**Directions:** The number of lines containing the word "file" is all you should give; count them in the records below.

Stored data entries
╭──
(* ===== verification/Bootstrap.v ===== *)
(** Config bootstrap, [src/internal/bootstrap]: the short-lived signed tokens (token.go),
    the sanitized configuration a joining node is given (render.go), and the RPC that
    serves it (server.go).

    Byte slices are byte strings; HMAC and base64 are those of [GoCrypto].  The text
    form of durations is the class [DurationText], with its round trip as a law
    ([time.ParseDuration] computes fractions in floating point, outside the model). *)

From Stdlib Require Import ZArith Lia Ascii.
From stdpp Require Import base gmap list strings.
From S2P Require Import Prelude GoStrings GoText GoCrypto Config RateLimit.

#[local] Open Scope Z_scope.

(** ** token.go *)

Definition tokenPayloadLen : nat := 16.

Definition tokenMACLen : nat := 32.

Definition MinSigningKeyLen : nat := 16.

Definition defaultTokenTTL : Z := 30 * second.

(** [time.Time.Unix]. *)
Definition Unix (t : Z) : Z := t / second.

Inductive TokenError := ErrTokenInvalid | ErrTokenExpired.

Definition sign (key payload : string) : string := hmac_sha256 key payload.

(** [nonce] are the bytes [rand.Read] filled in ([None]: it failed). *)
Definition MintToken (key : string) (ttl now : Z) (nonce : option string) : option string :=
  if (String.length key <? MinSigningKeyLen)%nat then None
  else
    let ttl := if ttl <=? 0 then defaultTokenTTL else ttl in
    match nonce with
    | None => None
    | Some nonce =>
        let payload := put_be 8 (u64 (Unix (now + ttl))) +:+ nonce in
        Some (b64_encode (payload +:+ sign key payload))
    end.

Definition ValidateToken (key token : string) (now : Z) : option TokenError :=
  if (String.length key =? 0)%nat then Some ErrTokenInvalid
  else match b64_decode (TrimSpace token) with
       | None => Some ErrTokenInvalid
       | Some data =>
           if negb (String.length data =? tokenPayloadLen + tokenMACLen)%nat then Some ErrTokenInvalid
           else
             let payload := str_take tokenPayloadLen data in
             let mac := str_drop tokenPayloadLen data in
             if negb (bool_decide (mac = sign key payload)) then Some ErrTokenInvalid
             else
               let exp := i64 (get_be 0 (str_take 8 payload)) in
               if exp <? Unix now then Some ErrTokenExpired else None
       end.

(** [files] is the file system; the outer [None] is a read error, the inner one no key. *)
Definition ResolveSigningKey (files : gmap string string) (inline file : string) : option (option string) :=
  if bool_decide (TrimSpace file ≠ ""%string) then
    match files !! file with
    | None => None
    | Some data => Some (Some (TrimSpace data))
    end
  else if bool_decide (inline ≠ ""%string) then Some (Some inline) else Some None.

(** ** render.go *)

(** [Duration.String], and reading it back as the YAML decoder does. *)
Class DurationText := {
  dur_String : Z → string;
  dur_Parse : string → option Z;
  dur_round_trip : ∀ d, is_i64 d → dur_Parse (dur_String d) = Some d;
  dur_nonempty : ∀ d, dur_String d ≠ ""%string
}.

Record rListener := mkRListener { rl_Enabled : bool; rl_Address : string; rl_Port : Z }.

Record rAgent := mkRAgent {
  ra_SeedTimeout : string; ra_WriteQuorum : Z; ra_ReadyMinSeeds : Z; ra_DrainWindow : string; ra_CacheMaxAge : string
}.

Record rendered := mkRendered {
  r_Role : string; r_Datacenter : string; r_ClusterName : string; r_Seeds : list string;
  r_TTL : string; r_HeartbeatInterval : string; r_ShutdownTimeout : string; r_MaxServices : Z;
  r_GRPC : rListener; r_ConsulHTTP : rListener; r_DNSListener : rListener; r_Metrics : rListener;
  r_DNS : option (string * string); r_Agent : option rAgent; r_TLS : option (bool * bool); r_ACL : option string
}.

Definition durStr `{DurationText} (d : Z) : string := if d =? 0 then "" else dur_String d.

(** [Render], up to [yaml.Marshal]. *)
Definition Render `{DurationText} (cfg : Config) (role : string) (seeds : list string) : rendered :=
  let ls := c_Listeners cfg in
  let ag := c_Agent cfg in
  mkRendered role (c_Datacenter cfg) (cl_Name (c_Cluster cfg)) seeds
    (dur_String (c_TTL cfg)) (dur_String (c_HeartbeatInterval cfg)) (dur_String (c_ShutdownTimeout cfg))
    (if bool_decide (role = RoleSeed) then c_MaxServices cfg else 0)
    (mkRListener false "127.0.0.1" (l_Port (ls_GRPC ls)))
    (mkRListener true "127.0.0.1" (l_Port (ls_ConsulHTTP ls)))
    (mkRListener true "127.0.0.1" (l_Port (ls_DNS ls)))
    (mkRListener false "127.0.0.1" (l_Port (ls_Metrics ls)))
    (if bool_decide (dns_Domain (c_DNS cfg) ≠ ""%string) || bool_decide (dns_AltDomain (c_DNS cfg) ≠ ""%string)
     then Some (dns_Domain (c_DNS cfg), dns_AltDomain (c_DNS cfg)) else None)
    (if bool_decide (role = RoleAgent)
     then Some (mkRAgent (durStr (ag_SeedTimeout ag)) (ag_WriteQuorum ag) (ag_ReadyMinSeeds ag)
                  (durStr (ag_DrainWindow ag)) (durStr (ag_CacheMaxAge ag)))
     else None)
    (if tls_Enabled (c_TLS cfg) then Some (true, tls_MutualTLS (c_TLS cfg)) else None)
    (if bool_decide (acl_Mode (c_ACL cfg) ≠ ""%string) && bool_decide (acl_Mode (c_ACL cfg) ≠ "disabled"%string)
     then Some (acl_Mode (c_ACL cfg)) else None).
╰──
**Reply:** 4